## THE DATA
—————

(** ** What SWITCH does *)

(** The words of the Thread object that the switch uses. *)
Definition fields : list Z := [_ESP; _EAX; _EBX; _ECX; _EDX; _EBP; _ESI; _EDI; _PC].
Definition in_object (t a : Z) : Prop := t <= a <= t + _PC.
Definition mapped (m : gmap Z Z) (a : Z) : Prop := is_Some (m !! a).
Definition object (m : gmap Z Z) (t : Z) : Prop := Forall (fun k => mapped m (t + k)) fields.

(** The memory after the registers [f], with return address [ra], are saved in
    the object at [t]. *)
Definition saved (save : Z) (f : reg -> Z) (ra t : Z) (m : gmap Z Z) : gmap Z Z :=
  <[t + _PC := ra]> (<[t + _EAX := f eax]> (<[t + _ESP := f esp]> (<[t + _EBP := f ebp]> (<[t + _EDI := f edi]>
  (<[t + _ESI := f esi]> (<[t + _EDX := f edx]> (<[t + _ECX := f ecx]> (<[t + _EBX := f ebx]>
  (<[save := f eax]> m))))))))).
(** The object at [t] holds the registers [f] and the address [ra]. *)
Record holds (m : gmap Z Z) (t : Z) (f : reg -> Z) (ra : Z) : Prop := {
  ho_esp : m !! (t + _ESP) = Some (f esp);
  ho_eax : m !! (t + _EAX) = Some (f eax);
  ho_ebx : m !! (t + _EBX) = Some (f ebx);
  ho_ecx : m !! (t + _ECX) = Some (f ecx);
  ho_edx : m !! (t + _EDX) = Some (f edx);
  ho_ebp : m !! (t + _EBP) = Some (f ebp);
  ho_esi : m !! (t + _ESI) = Some (f esi);
  ho_edi : m !! (t + _EDI) = Some (f edi);
  ho_pc : m !! (t + _PC) = Some ra
}.
(** A call [SWITCH(t1, t2)]: the stack at entry, and the areas apart. *)
Record switch_call (save : Z) (s : cpu) (t1 t2 ra : Z) : Prop := {
  sc_ra : mem s !! regs s esp = Some ra;
  sc_t1 : mem s !! (regs s esp + 4) = Some t1;
  sc_t2 : mem s !! (regs s esp + 8) = Some t2;
  sc_save : mapped (mem s) save;
  sc_obj : object (mem s) t1;
  sc_apart : forall k, k = 0 \/ k = 4 \/ k = 8 -> regs s esp + k <> save /\ ~ in_object t1 (regs s esp + k);
  sc_out : ~ in_object t1 save /\ ~ in_object t2 save
}.

Ltac offs := unfold in_object, _ESP, _EAX, _EBX, _ECX, _EDX, _EBP, _ESI, _EDI, _PC in *.
Lemma saved_holds save f ra t m : ~ in_object t save -> holds (saved save f ra t m) t f ra.
Proof.
  intros Ho. unfold saved. split; offs;
    repeat (rewrite lookup_insert_ne by lia); by rewrite lookup_insert_eq.
Qed.
Lemma saved_other save f ra t m a : a <> save -> ~ in_object t a -> saved save f ra t m !! a = m !! a.
Proof. intros Ha Ho. unfold saved. offs. by repeat (rewrite lookup_insert_ne by lia). Qed.

Lemma set_reg_same f r v : set_reg f r v r = v.
Proof. unfold set_reg. by rewrite decide_True. Qed.
Lemma set_reg_other f r v q : q <> r -> set_reg f r v q = f q.
Proof. intros H. unfold set_reg. by rewrite decide_False. Qed.
Ltac rs := cbn [regs mem]; repeat (rewrite set_reg_same || rewrite set_reg_other by done).

Lemma run_store r off b cs s :
  mapped (mem s) (regs s b + off) ->
  run (movl (Reg r) (Mem off b) :: cs) s =
    run cs (mkCpu (regs s) (<[regs s b + off := regs s r]> (mem s))).
Proof. intros [w H]. simpl. unfold mbind, st_bind, get_reg, store. by rewrite H. Qed.
Lemma run_load r off b cs s w :
  mem s !! (regs s b + off) = Some w ->
  run (movl (Mem off b) (Reg r) :: cs) s = run cs (mkCpu (set_reg (regs s) r w) (mem s)).
Proof. intros H. simpl. unfold mbind, st_bind, get_reg, load. by rewrite H. Qed.
Lemma run_store_var r a cs s :
  mapped (mem s) a ->
  run (movl (Reg r) (Var a) :: cs) s = run cs (mkCpu (regs s) (<[a := regs s r]> (mem s))).
Proof. intros [w H]. simpl. unfold mbind, st_bind, get_reg, store. by rewrite H. Qed.
Lemma run_load_var r a cs s w :
  mem s !! a = Some w ->
  run (movl (Var a) (Reg r) :: cs) s = run cs (mkCpu (set_reg (regs s) r w) (mem s)).
Proof. intros H. simpl. unfold mbind, st_bind, get_reg, load. by rewrite H. Qed.
Lemma mapped_insert m a b v : mapped m a -> mapped (<[b := v]> m) a.
Proof. intros H. unfold mapped. apply lookup_insert_is_Some'. by right. Qed.

(** A word of memory after stores to other addresses, and after the last store
    to it. *)
Ltac look := rs; offs; repeat (rewrite lookup_insert_ne by lia); rewrite ?lookup_insert_eq; first [done|eassumption].
Ltac mapd := rs; repeat apply mapped_insert; assumption.

(** The first half: everything is saved. *)
Lemma save_half save s t1 t2 ra :
  switch_call save s t1 t2 ra ->
  exists f, run (switch_code save) s =
    run (drop 14 (switch_code save)) (mkCpu f (saved save (regs s) ra t1 (mem s))) /\ f eax = t2.
Proof.
  destruct s as [f m]. intros [Hra Ht1 Ht2 Hw Ho Ha Hout]. cbn [regs mem] in *.
  unfold object, fields in Ho. rewrite !Forall_cons in Ho. destruct_and! Ho.
  pose proof (Ha 0 ltac:(auto)). pose proof (Ha 4 ltac:(auto)). pose proof (Ha 8 ltac:(auto)). clear Ha.
  unfold switch_code at 1.
  rewrite run_store_var by mapd.
  rewrite (run_load _ _ _ _ _ t1) by look.
  do 7 (rewrite run_store by mapd; rs).
  rewrite (run_load_var _ _ _ _ (f eax)) by look.
  rewrite run_store by mapd. rs.
  rewrite (run_load _ _ _ _ _ ra) by (rs; rewrite Z.add_0_r in *; look).
  rewrite run_store by mapd. rs.
  rewrite (run_load _ _ _ _ _ t2) by look. rs.
  eexists. split; [reflexivity|]. by rs.
Qed.

(** The second half: everything is loaded. *)
Lemma load_half save s t2 f2 pc2 :
  holds (mem s) t2 f2 pc2 -> regs s eax = t2 -> ~ in_object t2 save -> mapped (mem s) save ->
  mapped (mem s) (f2 esp + 4) -> f2 esp + 4 <> save ->
  exists f, run (drop 14 (switch_code save)) s =
      Ok (tt, mkCpu f (<[f2 esp + 4 := pc2]> (<[save := f2 eax]> (mem s)))) /\ forall r, f r = f2 r.
Proof.
  destruct s as [f m]. intros [] Heax Hout Hs H4 Hne. cbn [regs mem] in *. cbn [drop switch_code].
  rewrite (run_load _ _ _ _ _ (f2 eax)) by (rs; rewrite Heax; look).
  rewrite run_store_var by mapd. rs.
  rewrite (run_load _ _ _ _ _ (f2 ebx)) by (rs; rewrite Heax; look).
  rewrite (run_load _ _ _ _ _ (f2 ecx)) by (rs; rewrite Heax; look).
  rewrite (run_load _ _ _ _ _ (f2 edx)) by (rs; rewrite Heax; look).
  rewrite (run_load _ _ _ _ _ (f2 esi)) by (rs; rewrite Heax; look).
  rewrite (run_load _ _ _ _ _ (f2 edi)) by (rs; rewrite Heax; look).
  rewrite (run_load _ _ _ _ _ (f2 ebp)) by (rs; rewrite Heax; look).
  rewrite (run_load _ _ _ _ _ (f2 esp)) by (rs; rewrite Heax; look).
  rewrite (run_load _ _ _ _ _ pc2) by (rs; rewrite Heax; look).
  rewrite run_store by mapd. rs.
  rewrite (run_load_var _ _ _ _ (f2 eax)) by look. rs.
  eexists. split; [reflexivity|]. intros r. destruct r; by rs.
Qed.
(** [SWITCH(t1, t2)]: the registers of the caller are in the object at [t1], those
    of the object at [t2] in the machine, and [ret] goes where the word on the
    new stack says. *)
Lemma SWITCH_spec save s t1 t2 ra f2 pc2 ret2 :
  switch_call save s t1 t2 ra ->
  holds (saved save (regs s) ra t1 (mem s)) t2 f2 pc2 ->
  mapped (saved save (regs s) ra t1 (mem s)) (f2 esp + 4) -> f2 esp + 4 <> save -> f2 esp <> save ->
  saved save (regs s) ra t1 (mem s) !! f2 esp = Some ret2 ->
  exists f, SWITCH save s =
      Ok (ret2, mkCpu f (<[f2 esp + 4 := pc2]> (<[save := f2 eax]> (saved save (regs s) ra t1 (mem s))))) /\
    f esp = f2 esp + 4 /\ forall r, r <> esp -> f r = f2 r.
Proof.
  intros Hc Hh H4 Hne Hne0 Hret. destruct (save_half save s t1 t2 ra Hc) as (f & Hr & Hf).
  destruct (load_half save (mkCpu f (saved save (regs s) ra t1 (mem s))) t2 f2 pc2) as (f' & Hr' & Hf'); try done.
  { apply (sc_out _ _ _ _ _ Hc). }
  { unfold saved. repeat apply mapped_insert. apply (sc_save _ _ _ _ _ Hc). }
  unfold SWITCH. rewrite (st_bind_Ok _ _ _ tt _ (eq_trans Hr Hr')).
  unfold pop, mbind, st_bind, get_reg, load, put_reg. cbn [regs mem] in *. rewrite Hf'.
  rewrite lookup_insert_ne by lia. rewrite lookup_insert_ne by done. rewrite Hret.
  eexists. split; [reflexivity|]. split; [by rs|]. intros r Hr0. by rewrite set_reg_other.
Qed.

(** ** Suspended threads *)

(** The words that belong to the suspended thread at [t] with registers [f]: its
    object, the return address on its stack and the word behind it. *)
Definition words (t : Z) (f : reg -> Z) (a : Z) : Prop := in_object t a \/ a = f esp \/ a = f esp + 4.
(** The thread at [t] can be switched to and goes on at [ret] with registers [f]. *)
Record ready (save : Z) (m : gmap Z Z) (t : Z) (f : reg -> Z) (ret : Z) : Prop := {
  rd_holds : exists pc, holds m t f pc;
  rd_ret : m !! f esp = Some ret;
  rd_slot : mapped m (f esp + 4);
  rd_save : ~ words t f save
}.
(** The registers after the [ret] of the switch. *)
Definition resumed (f : reg -> Z) (s : cpu) : Prop :=
  regs s esp = f esp + 4 /\ forall r, r <> esp -> regs s r = f r.

Lemma holds_agree m m' t f pc :
  holds m t f pc -> (forall a, in_object t a -> m' !! a = m !! a) -> holds m' t f pc.
Proof. intros [] Hm. split; rewrite Hm by (offs; lia); done. Qed.
Lemma ready_agree save m m' t f ret :
  ready save m t f ret -> (forall a, words t f a -> m' !! a = m !! a) -> ready save m' t f ret.
Proof.
  intros [[pc Hh] Hr Hs Ho] Hm. split; [exists pc|..|done].
  - apply (holds_agree m); [done|]. intros a Ha. apply Hm. by left.
  - rewrite Hm; [done|]. unfold words. auto.
  - unfold mapped. rewrite Hm; [done|]. unfold words. auto.
Qed.
(** Switching from [t1] to [t2]: [t2] goes on, [t1] can be switched back to, and no
    word of another area changes. *)
Lemma switch_to save s t1 t2 ra f2 ret2 :
  switch_call save s t1 t2 ra -> ready save (mem s) t2 f2 ret2 ->
  (forall a, words t2 f2 a -> ~ words t1 (regs s) a) ->
  exists s', SWITCH save s = Ok (ret2, s') /\ resumed f2 s' /\ ready save (mem s') t1 (regs s) ra /\
    forall a, a <> save -> ~ in_object t1 a -> a <> f2 esp + 4 -> mem s' !! a = mem s !! a.
Proof.
  intros Hc [[pc Hh] Hr Hs Ho] Hd. pose proof (sc_out _ _ _ _ _ Hc) as [Ho1 Ho2].
  set (m1 := saved save (regs s) ra t1 (mem s)).
  assert (forall a, words t2 f2 a -> m1 !! a = mem s !! a) as Hm1.
  { intros a Ha. apply saved_other; [by intros ->|]. intros Hin. apply (Hd a Ha). by left. }
  destruct (SWITCH_spec save s t1 t2 ra f2 pc ret2 Hc) as (f & HS & Hesp & Hf); fold m1.
  - apply (holds_agree (mem s)); [done|]. intros a Ha. apply Hm1. by left.
  - unfold mapped. rewrite Hm1; [done|]. unfold words. auto.
  - intros E. apply Ho. unfold words. auto.
  - intros E. apply Ho. unfold words. auto.
  - rewrite Hm1; [done|]. unfold words. auto.
  - eexists. split; [exact HS|]. split; [by split|]. cbn [mem]. fold m1. split.
    + assert (~ words t1 (regs s) save) as Hsave.
      { intros [H|[H|H]]; [done|destruct (sc_apart _ _ _ _ _ Hc 0); [auto|lia]|destruct (sc_apart _ _ _ _ _ Hc 4); [auto|lia]]. }
      assert (~ words t1 (regs s) (f2 esp + 4)) as Hslot by (apply Hd; unfold words; auto).
      apply (ready_agree save m1).
      * split; [exists ra; by apply saved_holds| | |done].
        -- unfold m1. rewrite saved_other; [apply (sc_ra _ _ _ _ _ Hc)|..]; destruct (sc_apart _ _ _ _ _ Hc 0); auto;
             rewrite Z.add_0_r in *; done.
        -- unfold mapped, m1. destruct (sc_apart _ _ _ _ _ Hc 4); [auto|]. rewrite saved_other by done.
           eexists. apply (sc_t1 _ _ _ _ _ Hc).
      * intros a Ha. rewrite !lookup_insert_ne; [done|by intros <-|by intros <-].
    + intros a Ha1 Ha2 Ha3. rewrite !lookup_insert_ne by done. by apply saved_other.
Qed.
(* ===== verification/PingPong.v ===== *)
(** * test/PingPong.c, test/Ping.c, test/Pong.c: two processes and two semaphores

    [PingPong] creates the semaphores First (1) and Second (0) and starts Ping
    and Pong, which print A and B in turn.  The programs run on the kernel of
    Threads and the table of SemTable: a call of [Down] or [Up] is the routine
    of the table, and [PrintString] is [SynchConsole::Write] with its two
    semaphores, each executed by the thread of the process when it has the CPU.
    Between two calls of the kernel anything may happen: time slices,
    dispatching, the interrupt of the console, and whatever other threads and
    interrupts do to other semaphores.  Behind [return 0] a process calls Exit
    (test/start.s) and, when Exit comes back, runs into Halt.

    No other program uses the console or the names First and Second meanwhile;
    PingPong itself prints its line only after both processes have exited. *)

From S2P Require Import Prelude UserProgs BitMap Interrupt Threads SemTable.
From stdpp Require Import gmap list strings.
#[local] Open Scope Z_scope.

(** ** The programs *)

(** What differs between Ping.c and Pong.c. *)
Record program := mkProgram { down_name : list Z; letter : Z; up_name : list Z }.
Definition Ping : program := mkProgram (txt "First") 65 (txt "Second").
Definition Pong : program := mkProgram (txt "Second") 66 (txt "First").

(** Where a process is: at the test of [for]; before or in the wait of [Down];
    in [Write] of the console before or in the wait for the line, before
    [PutChar], before or in the wait for the end of the output, before it frees
    the line; before [Up]; in the call of Exit behind [return 0]; behind it. *)
Inductive place :=
| AtFor | AtDown | InDown
| AtLine | InLine | AtPut | AtWait | InWait | AtFree
| AtUp | InExit | AtHalt.
#[export] Instance place_eq_dec : EqDecision place.
Proof. solve_decision. Defined.

Record process := mkProcess { tid : Z; i : Z; at_ : place }.
Definition goto (pr : process) (p : place) : process := mkProcess (tid pr) (i pr) p.
(* ===== verification/UserState.v ===== *)
(** * Thread::SaveUserState, Thread::RestoreUserState, Scheduler::Run: one
    machine for many user programs

    The machine has one set of user registers and one page table; a thread that
    runs a user program saves the registers in its object when it loses the CPU
    and puts registers and page table back when it gets it again
    ([Scheduler::Run]).  This file gives the arguments [save_user] and
    [restore_user] of Threads their meaning and shows that every program has a
    processor of its own. *)

From S2P Require Import Prelude BitMap Interrupt Disk Threads Machine AddrSpace.
From stdpp Require Import gmap list.
#[local] Open Scope Z_scope.

(** The machine, and the members [userRegisters] and [space] of the threads; a
    thread without an entry in [space] has none ([space == NULL]). *)
Record users := mkUsers {
  machine : Machine;
  userRegisters : gmap Z (list Z);
  space : gmap Z AddrSpace
}.

Definition SaveUserState (t : Z) (e : users) : res users :=
  match userRegisters e !! t with
  | Some old =>
      r ← for_range 0 NumTotalRegs (fun i r => v ← ReadRegister (machine e) i; wr r i v) old;
      Ok (mkUsers (machine e) (<[t := r]> (userRegisters e)) (space e))
  | None => UB
  end.
Definition RestoreUserState (t : Z) (e : users) : res users :=
  match userRegisters e !! t with
  | Some r =>
      m ← for_range 0 NumTotalRegs (fun i m => v ← rd r i; WriteRegister m i v) (machine e);
      Ok (mkUsers m (userRegisters e) (space e))
  | None => UB
  end.

(** The table of the machine and that of the address space are one array: what
    the machine wrote in it (use and dirty bits) is in the address space too. *)
Definition shared_table (t : Z) (e : users) : users :=
  match space e !! t with
  | Some a => mkUsers (machine e) (userRegisters e) (<[t := mkAddrSpace (Machine.pageTable (machine e)) (numPages a)]> (space e))
  | None => e
  end.

(** The user parts of [Scheduler::Run]. *)
Definition run_save (t : Z) (e : users) : res users :=
  match space e !! t with
  | Some a => e ← SaveUserState t e; let _ := SaveState a in Ok (shared_table t e)
  | None => Ok e
  end.
Definition run_restore (t : Z) (e : users) : res users :=
  match space e !! t with
  | Some a =>
      e ← RestoreUserState t e;
      m ← RestoreState a (machine e);
      Ok (mkUsers m (userRegisters e) (space e))
  | None => Ok e
  end.
Definition returned (e : users) (r : res users) : users := match r with Ok e' => e' | _ => e end.
Definition save_user (t : Z) (e : users) : users := returned e (run_save t e).
Definition restore_user (t : Z) (e : users) : users := returned e (run_restore t e).

(** The end of [MyStartProcess] and [StartProcess], up to [machine->Run()]. *)
Definition start_process (t : Z) (a : AddrSpace) (e : users) : res users :=
  m ← InitRegisters a (machine e);
  m ← RestoreState a m;
  Ok (mkUsers m (userRegisters e) (<[t := a]> (space e))).

(** ** Steps

    Kernel routines that do not change the thread on the CPU, the two that do,
    the running program, and the start of a program.  [who] is the thread whose
    program acts. *)
Inductive ustep : option Z -> kernel users -> kernel users -> Prop :=
| u_kernel k k' :
    step save_user restore_user k k' -> ext k' = ext k -> currentThread k' = currentThread k ->
    (forall t th, threads k' !! t = Some th -> where_ th = Threads.Fresh -> space (ext k) !! t = None) ->
    ustep None k k'
| u_yield k k' t : Yield save_user restore_user k t = Ok k' -> ustep None k k'
| u_dispatch k k' : sleep_loop save_user restore_user k = Ok (Some k') -> ustep None k k'
| u_program k a m' :
    space (ext k) !! currentThread k = Some a ->
    zlen (registers m') = NumTotalRegs -> is_Some (Machine.pageTable m') ->
    pageTableSize m' = pageTableSize (machine (ext k)) ->
    ustep (Some (currentThread k)) k (set_ext k (mkUsers m' (userRegisters (ext k)) (space (ext k))))
| u_start k a e' th :
    space (ext k) !! currentThread k = None -> threads k !! currentThread k = Some th -> where_ th <> Threads.Fresh ->
    (exists r, userRegisters (ext k) !! currentThread k = Some r /\ zlen r = NumTotalRegs) ->
    start_process (currentThread k) a (ext k) = Ok e' ->
    ustep (Some (currentThread k)) k (set_ext k e').

(** Any number of steps in which the program of [t] does nothing. *)
Inductive usteps_without (t : Z) (k0 : kernel users) : kernel users -> Prop :=
| uw_refl : usteps_without t k0 k0
| uw_step who k k' : usteps_without t k0 k -> ustep who k k' -> who <> Some t -> usteps_without t k0 k'.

—————

## YOUR ASSIGNMENT
Output the lines of the records above exactly as they appear, from the line containing "saved_holds| | |done]." through the line containing "rewrite Z.add_0_r in *; done.".

## RESPONSE
      * split; [exists ra; by apply saved_holds| | |done].
        -- unfold m1. rewrite saved_other; [apply (sc_ra _ _ _ _ _ Hc)|..]; destruct (sc_apart _ _ _ _ _ Hc 0); auto;
             rewrite Z.add_0_r in *; done.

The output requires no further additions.